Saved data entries
* * * * * * *

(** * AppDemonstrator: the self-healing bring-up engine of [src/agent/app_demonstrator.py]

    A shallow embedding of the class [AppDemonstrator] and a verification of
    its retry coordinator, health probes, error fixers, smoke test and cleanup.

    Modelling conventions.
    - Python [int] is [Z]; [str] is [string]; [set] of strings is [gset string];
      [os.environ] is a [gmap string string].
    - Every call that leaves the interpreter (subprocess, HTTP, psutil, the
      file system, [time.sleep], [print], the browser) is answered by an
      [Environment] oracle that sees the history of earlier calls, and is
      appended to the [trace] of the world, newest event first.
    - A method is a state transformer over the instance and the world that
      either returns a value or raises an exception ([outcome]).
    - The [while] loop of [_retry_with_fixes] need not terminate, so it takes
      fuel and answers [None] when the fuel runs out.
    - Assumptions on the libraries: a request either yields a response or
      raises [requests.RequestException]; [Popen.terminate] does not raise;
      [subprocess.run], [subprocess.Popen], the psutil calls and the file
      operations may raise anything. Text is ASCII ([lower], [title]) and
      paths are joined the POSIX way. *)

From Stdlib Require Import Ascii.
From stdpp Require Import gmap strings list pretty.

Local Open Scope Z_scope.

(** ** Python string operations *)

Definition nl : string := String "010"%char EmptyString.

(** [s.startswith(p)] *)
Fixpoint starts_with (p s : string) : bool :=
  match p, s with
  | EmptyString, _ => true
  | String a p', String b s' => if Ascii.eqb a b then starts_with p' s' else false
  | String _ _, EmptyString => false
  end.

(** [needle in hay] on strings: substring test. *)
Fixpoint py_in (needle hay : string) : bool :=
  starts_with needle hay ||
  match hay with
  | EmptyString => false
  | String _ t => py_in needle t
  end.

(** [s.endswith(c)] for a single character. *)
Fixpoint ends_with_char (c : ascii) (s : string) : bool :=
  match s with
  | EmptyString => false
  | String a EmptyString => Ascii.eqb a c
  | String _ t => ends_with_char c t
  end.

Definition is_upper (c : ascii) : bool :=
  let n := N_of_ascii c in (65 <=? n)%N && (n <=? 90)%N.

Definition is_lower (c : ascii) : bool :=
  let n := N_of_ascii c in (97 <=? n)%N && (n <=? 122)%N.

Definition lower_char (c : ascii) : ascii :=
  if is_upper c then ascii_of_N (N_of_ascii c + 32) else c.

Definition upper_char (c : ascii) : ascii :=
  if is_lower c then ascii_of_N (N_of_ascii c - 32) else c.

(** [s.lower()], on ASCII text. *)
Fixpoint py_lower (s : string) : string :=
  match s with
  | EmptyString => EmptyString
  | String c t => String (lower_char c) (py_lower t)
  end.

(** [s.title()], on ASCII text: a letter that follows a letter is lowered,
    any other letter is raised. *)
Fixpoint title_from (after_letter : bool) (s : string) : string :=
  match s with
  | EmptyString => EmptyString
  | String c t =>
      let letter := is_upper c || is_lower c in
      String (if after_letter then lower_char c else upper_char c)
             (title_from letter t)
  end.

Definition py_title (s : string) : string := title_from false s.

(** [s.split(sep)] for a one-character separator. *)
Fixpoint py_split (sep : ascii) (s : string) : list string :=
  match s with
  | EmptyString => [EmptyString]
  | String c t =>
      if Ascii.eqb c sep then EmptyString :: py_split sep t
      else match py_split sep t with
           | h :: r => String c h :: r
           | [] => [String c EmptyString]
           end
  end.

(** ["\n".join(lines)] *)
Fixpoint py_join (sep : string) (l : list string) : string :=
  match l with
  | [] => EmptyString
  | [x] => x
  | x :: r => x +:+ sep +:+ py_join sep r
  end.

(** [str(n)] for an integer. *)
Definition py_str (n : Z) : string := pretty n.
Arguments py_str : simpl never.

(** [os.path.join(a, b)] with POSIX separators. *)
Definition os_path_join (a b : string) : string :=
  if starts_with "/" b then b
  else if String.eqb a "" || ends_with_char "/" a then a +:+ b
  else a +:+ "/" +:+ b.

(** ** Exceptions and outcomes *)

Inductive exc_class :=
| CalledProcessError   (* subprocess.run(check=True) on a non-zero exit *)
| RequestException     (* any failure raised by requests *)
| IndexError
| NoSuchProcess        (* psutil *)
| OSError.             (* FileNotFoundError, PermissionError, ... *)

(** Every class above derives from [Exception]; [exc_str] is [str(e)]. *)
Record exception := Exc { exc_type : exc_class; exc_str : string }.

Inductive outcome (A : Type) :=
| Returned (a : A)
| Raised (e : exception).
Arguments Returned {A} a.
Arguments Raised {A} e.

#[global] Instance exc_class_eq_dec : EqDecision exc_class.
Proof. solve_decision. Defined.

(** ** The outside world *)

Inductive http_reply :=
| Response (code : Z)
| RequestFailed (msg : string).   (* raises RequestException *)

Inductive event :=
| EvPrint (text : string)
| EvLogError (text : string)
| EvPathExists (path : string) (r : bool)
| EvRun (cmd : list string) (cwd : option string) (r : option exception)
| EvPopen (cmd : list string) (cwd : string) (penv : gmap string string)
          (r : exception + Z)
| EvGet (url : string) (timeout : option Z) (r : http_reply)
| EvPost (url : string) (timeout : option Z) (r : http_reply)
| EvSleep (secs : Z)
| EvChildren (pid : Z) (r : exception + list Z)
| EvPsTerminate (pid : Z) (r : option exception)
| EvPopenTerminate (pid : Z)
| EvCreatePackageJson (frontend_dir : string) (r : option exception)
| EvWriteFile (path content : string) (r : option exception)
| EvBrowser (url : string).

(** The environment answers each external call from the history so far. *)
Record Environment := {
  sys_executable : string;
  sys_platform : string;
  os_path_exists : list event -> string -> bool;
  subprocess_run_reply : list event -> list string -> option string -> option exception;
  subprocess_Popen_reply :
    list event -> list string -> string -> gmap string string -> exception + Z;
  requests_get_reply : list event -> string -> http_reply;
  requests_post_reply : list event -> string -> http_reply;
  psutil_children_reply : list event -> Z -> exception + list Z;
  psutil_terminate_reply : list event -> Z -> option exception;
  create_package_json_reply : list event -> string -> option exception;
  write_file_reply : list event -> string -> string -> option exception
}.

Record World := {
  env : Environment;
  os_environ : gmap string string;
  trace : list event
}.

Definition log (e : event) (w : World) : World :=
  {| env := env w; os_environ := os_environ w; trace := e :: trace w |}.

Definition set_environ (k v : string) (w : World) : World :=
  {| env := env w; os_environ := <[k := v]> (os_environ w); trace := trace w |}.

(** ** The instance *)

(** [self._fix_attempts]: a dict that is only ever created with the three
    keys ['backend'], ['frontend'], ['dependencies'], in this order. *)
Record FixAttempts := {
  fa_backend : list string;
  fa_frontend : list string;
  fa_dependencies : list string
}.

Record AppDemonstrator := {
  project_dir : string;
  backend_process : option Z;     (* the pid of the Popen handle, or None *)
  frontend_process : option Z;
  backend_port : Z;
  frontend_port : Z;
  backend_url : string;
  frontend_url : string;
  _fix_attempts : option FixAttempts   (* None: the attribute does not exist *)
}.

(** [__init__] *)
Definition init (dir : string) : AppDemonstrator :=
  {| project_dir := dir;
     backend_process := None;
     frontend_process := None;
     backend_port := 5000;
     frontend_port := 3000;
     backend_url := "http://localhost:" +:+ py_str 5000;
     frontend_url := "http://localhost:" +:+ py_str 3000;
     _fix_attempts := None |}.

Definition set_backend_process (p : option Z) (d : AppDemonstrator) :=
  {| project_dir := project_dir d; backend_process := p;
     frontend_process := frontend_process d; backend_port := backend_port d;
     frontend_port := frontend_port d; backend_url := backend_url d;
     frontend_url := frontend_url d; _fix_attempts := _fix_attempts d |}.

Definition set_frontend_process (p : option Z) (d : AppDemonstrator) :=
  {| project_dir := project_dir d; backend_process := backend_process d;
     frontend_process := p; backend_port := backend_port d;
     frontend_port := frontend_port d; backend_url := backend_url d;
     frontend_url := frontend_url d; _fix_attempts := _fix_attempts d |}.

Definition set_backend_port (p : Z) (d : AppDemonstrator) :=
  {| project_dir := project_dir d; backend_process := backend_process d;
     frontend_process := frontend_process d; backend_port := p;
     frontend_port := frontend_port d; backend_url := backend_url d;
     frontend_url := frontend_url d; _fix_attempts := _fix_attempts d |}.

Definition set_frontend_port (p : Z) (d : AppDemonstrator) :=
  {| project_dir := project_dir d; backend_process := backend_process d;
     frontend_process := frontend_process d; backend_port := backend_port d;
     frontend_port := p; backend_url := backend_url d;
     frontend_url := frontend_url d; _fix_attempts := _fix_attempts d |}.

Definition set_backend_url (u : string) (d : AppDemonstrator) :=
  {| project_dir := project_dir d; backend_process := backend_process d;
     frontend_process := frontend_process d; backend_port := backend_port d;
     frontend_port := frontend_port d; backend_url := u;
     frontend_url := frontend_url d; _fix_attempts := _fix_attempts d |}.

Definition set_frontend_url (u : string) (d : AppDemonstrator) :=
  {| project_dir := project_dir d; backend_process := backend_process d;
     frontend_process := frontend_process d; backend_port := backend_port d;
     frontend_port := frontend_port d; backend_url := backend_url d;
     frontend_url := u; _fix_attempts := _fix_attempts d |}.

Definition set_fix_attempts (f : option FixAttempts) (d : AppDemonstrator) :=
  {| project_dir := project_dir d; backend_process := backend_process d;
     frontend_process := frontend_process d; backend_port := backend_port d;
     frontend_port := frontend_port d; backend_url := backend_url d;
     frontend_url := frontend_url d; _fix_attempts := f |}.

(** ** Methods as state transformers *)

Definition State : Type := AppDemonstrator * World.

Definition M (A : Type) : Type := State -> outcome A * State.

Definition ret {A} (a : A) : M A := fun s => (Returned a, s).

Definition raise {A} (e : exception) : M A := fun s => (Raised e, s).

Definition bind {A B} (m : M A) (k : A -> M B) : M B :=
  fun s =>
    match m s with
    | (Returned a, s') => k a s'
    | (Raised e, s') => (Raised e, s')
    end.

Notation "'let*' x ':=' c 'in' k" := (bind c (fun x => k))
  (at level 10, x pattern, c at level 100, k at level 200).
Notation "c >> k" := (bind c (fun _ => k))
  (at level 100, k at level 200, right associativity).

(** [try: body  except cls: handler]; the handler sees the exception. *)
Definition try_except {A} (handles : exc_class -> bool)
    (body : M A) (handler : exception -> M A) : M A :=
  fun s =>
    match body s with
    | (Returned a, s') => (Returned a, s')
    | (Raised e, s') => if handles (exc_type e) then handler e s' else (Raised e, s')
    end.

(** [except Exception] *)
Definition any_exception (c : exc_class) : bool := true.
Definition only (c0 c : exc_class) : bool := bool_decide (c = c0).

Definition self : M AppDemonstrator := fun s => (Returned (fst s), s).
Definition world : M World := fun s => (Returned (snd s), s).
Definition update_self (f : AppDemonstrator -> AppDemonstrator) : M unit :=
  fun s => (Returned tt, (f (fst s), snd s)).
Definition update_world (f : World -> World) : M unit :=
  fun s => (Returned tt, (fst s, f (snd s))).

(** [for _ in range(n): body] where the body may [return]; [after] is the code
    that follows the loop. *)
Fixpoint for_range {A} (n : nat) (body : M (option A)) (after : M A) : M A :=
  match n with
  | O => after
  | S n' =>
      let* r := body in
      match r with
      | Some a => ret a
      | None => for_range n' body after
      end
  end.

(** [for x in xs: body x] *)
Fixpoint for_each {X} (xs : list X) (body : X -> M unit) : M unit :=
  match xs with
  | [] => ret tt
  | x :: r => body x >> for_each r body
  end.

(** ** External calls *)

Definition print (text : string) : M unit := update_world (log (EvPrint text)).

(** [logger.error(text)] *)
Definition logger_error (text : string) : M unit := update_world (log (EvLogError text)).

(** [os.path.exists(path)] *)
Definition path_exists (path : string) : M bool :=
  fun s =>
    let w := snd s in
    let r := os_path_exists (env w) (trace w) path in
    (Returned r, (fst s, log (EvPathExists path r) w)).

* * * * * * *

Within the data above, the span starting at the line containing "fuel and answers" and ending at the line containing "paths are joined the POSIX way. *)" is to be retyped exactly, with no other lines.

◆ **ANSWER TO THIS TASK**:
      fuel and answers [None] when the fuel runs out.
    - Assumptions on the libraries: a request either yields a response or
      raises [requests.RequestException]; [Popen.terminate] does not raise;
      [subprocess.run], [subprocess.Popen], the psutil calls and the file
      operations may raise anything. Text is ASCII ([lower], [title]) and
      paths are joined the POSIX way. *)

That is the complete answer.